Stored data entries

▼

(* ===== verification/LinkedList.v ===== *)
(** * container/list: doubly linked lists ([container/list/list.go])

    Lists and elements live in a store.  A pointer to an element is nil ([None]),
    an element of its own or the sentinel [&l.root] inside a list; following nil
    panics.  The addresses of new objects are not those of any allocated before. *)

From stdpp Require Import gmap.
From S2P Require Import Prelude.

(** Addresses of elements: allocated elements and the sentinels of lists. *)
Inductive addr : Type :=
| Elem (e : positive)
| Root (l : positive).
#[export] Instance addr_eq_dec : EqDecision addr.
Proof. solve_decision. Defined.

Section List.
Context {any : Type} (nil : any).

Record Element : Type := mkElement {
  next : option addr;
  prev : option addr;
  list_ : option positive;
  Value : any }.

Record List_ : Type := mkList {
  root : Element;
  len : Z }.

Record heap : Type := mkHeap {
  elements : gmap positive Element;
  lists : gmap positive List_ }.

Notation M := (M heap).

(** ** Memory *)

Definition cell (s : heap) (a : addr) : option Element :=
  match a with
  | Elem e => elements s !! e
  | Root l => root <$> lists s !! l
  end.

Definition put (a : addr) (E : Element) (s : heap) : heap :=
  match a with
  | Elem e => mkHeap (<[e := E]> (elements s)) (lists s)
  | Root l => mkHeap (elements s) (alter (fun L => mkList E (len L)) l (lists s))
  end.

Definition load (p : option addr) : M Element :=
  s <- mget ;;
  match p ≫= cell s with
  | Some E => mret E
  | None => mpanic NilDereference
  end.
Definition update (p : option addr) (f : Element -> Element) : M unit :=
  E <- load p ;;
  match p with
  | Some a => mmodify (put a (f E))
  | None => mpanic NilDereference
  end.
Definition set_next (p q : option addr) : M unit := update p (fun E => mkElement q (prev E) (list_ E) (Value E)).
Definition set_prev (p q : option addr) : M unit := update p (fun E => mkElement (next E) q (list_ E) (Value E)).
Definition set_list (p : option addr) (l : option positive) : M unit :=
  update p (fun E => mkElement (next E) (prev E) l (Value E)).

Definition load_list (l : option positive) : M List_ :=
  s <- mget ;;
  match l ≫= (fun l => lists s !! l) with
  | Some L => mret L
  | None => mpanic NilDereference
  end.
Definition set_len (l : option positive) (n : Z) : M unit :=
  L <- load_list l ;;
  match l with
  | Some l => mmodify (fun s => mkHeap (elements s) (<[l := mkList (root L) n]> (lists s)))
  | None => mpanic NilDereference
  end.
(** [&l.root] *)
Definition root_of (l : option positive) : M (option addr) :=
  match l with
  | Some l => mret (Some (Root l))
  | None => mpanic NilDereference
  end.
Definition zero_Element : Element := mkElement None None None nil.
Definition new_Element (v : any) : M (option addr) :=
  s <- mget ;;
  let e := fresh (dom (elements s)) in
  mput (mkHeap (<[e := mkElement None None None v]> (elements s)) (lists s)) ;;
  mret (Some (Elem e)).
Definition new_List : M (option positive) :=
  s <- mget ;;
  let l := fresh (dom (lists s)) in
  mput (mkHeap (elements s) (<[l := mkList zero_Element 0]> (lists s))) ;;
  mret (Some l).

(** ** Methods of [Element] *)

Definition Next (e : option addr) : M (option addr) :=
  E <- load e ;;
  let p := next E in
  match list_ E with
  | Some l => if decide (p <> Some (Root l)) then mret p else mret None
  | None => mret None
  end.

Definition Prev (e : option addr) : M (option addr) :=
  E <- load e ;;
  let p := prev E in
  match list_ E with
  | Some l => if decide (p <> Some (Root l)) then mret p else mret None
  | None => mret None
  end.

(** ** Methods of [List] *)

Definition Init (l : option positive) : M (option positive) :=
  r <- root_of l ;;
  set_next r r ;;
  set_prev r r ;;
  set_len l 0 ;;
  mret l.

Definition New : M (option positive) := l <- new_List ;; Init l.

Definition Len (l : option positive) : M Z := L <- load_list l ;; mret (len L).

Definition Front (l : option positive) : M (option addr) :=
  L <- load_list l ;;
  if len L =? 0 then mret None else mret (next (root L)).

Definition Back (l : option positive) : M (option addr) :=
  L <- load_list l ;;
  if len L =? 0 then mret None else mret (prev (root L)).

Definition lazyInit (l : option positive) : M unit :=
  L <- load_list l ;;
  if decide (next (root L) = None) then Init l ;; mret tt else mret tt.

Definition insert (l : option positive) (e at_ : option addr) : M (option addr) :=
  set_prev e at_ ;;
  A <- load at_ ;;
  set_next e (next A) ;;
  E <- load e ;;
  set_next (prev E) e ;;
  E <- load e ;;
  set_prev (next E) e ;;
  set_list e l ;;
  n <- Len l ;;
  set_len l (int64 (n + 1)) ;;
  mret e.

Definition insertValue (l : option positive) (v : any) (at_ : option addr) : M (option addr) :=
  e <- new_Element v ;;
  insert l e at_.

Definition remove (l : option positive) (e : option addr) : M unit :=
  E <- load e ;;
  set_next (prev E) (next E) ;;
  E <- load e ;;
  set_prev (next E) (prev E) ;;
  set_next e None ;;
  set_prev e None ;;
  set_list e None ;;
  n <- Len l ;;
  set_len l (int64 (n - 1)).

Definition move (e at_ : option addr) : M unit :=
  if decide (e = at_) then mret tt
  else
    E <- load e ;;
    set_next (prev E) (next E) ;;
    E <- load e ;;
    set_prev (next E) (prev E) ;;
    set_prev e at_ ;;
    A <- load at_ ;;
    set_next e (next A) ;;
    E <- load e ;;
    set_next (prev E) e ;;
    E <- load e ;;
    set_prev (next E) e.

Definition Remove (l : option positive) (e : option addr) : M any :=
  E <- load e ;;
  (if decide (list_ E = l) then remove l e else mret tt) ;;
  E <- load e ;;
  mret (Value E).

Definition PushFront (l : option positive) (v : any) : M (option addr) :=
  lazyInit l ;;
  r <- root_of l ;;
  insertValue l v r.

Definition PushBack (l : option positive) (v : any) : M (option addr) :=
  lazyInit l ;;
  L <- load_list l ;;
  insertValue l v (prev (root L)).

Definition InsertBefore (l : option positive) (v : any) (mark : option addr) : M (option addr) :=
  E <- load mark ;;
  if decide (list_ E <> l) then mret None else insertValue l v (prev E).

Definition InsertAfter (l : option positive) (v : any) (mark : option addr) : M (option addr) :=
  E <- load mark ;;
  if decide (list_ E <> l) then mret None else insertValue l v mark.

Definition MoveToFront (l : option positive) (e : option addr) : M unit :=
  E <- load e ;;
  if decide (list_ E <> l) then mret tt
  else
    L <- load_list l ;;
    if decide (next (root L) = e) then mret tt
    else r <- root_of l ;; move e r.

Definition MoveToBack (l : option positive) (e : option addr) : M unit :=
  E <- load e ;;
  if decide (list_ E <> l) then mret tt
  else
    L <- load_list l ;;
    if decide (prev (root L) = e) then mret tt
    else move e (prev (root L)).

Definition MoveBefore (l : option positive) (e mark : option addr) : M unit :=
  E <- load e ;;
  if decide (list_ E <> l) then mret tt
  else if decide (e = mark) then mret tt
  else
    K <- load mark ;;
    if decide (list_ K <> l) then mret tt else move e (prev K).

Definition MoveAfter (l : option positive) (e mark : option addr) : M unit :=
  E <- load e ;;
  if decide (list_ E <> l) then mret tt
  else if decide (e = mark) then mret tt
  else
    K <- load mark ;;
    if decide (list_ K <> l) then mret tt else move e mark.

(** The loops run [other.Len()] times, as counted before the first insertion. *)
Fixpoint pushBackList (i : nat) (l : option positive) (e : option addr) : M unit :=
  match i with
  | O => mret tt
  | S i =>
      E <- load e ;;
      L <- load_list l ;;
      insertValue l (Value E) (prev (root L)) ;;
      e <- Next e ;;
      pushBackList i l e
  end.
Definition PushBackList (l other : option positive) : M unit :=
  lazyInit l ;;
  i <- Len other ;;
  e <- Front other ;;
  pushBackList (Z.to_nat i) l e.

Fixpoint pushFrontList (i : nat) (l : option positive) (e : option addr) : M unit :=
  match i with
  | O => mret tt
  | S i =>
      E <- load e ;;
      r <- root_of l ;;
      insertValue l (Value E) r ;;
      e <- Prev e ;;
      pushFrontList i l e
  end.
Definition PushFrontList (l other : option positive) : M unit :=
  lazyInit l ;;
  i <- Len other ;;
  e <- Back other ;;
  pushFrontList (Z.to_nat i) l e.
End List.
Arguments Element : clear implicits.
Arguments List_ : clear implicits.
Arguments heap : clear implicits.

▲

> **Exercise description**:
Between the first line of the entries above and the line with "Inductive addr : Type", both included, copy every line exactly and nothing outside that range.

> **Exercise solution**:
(* ===== verification/LinkedList.v ===== *)
(** * container/list: doubly linked lists ([container/list/list.go])

    Lists and elements live in a store.  A pointer to an element is nil ([None]),
    an element of its own or the sentinel [&l.root] inside a list; following nil
    panics.  The addresses of new objects are not those of any allocated before. *)

From stdpp Require Import gmap.
From S2P Require Import Prelude.

(** Addresses of elements: allocated elements and the sentinels of lists. *)
Inductive addr : Type :=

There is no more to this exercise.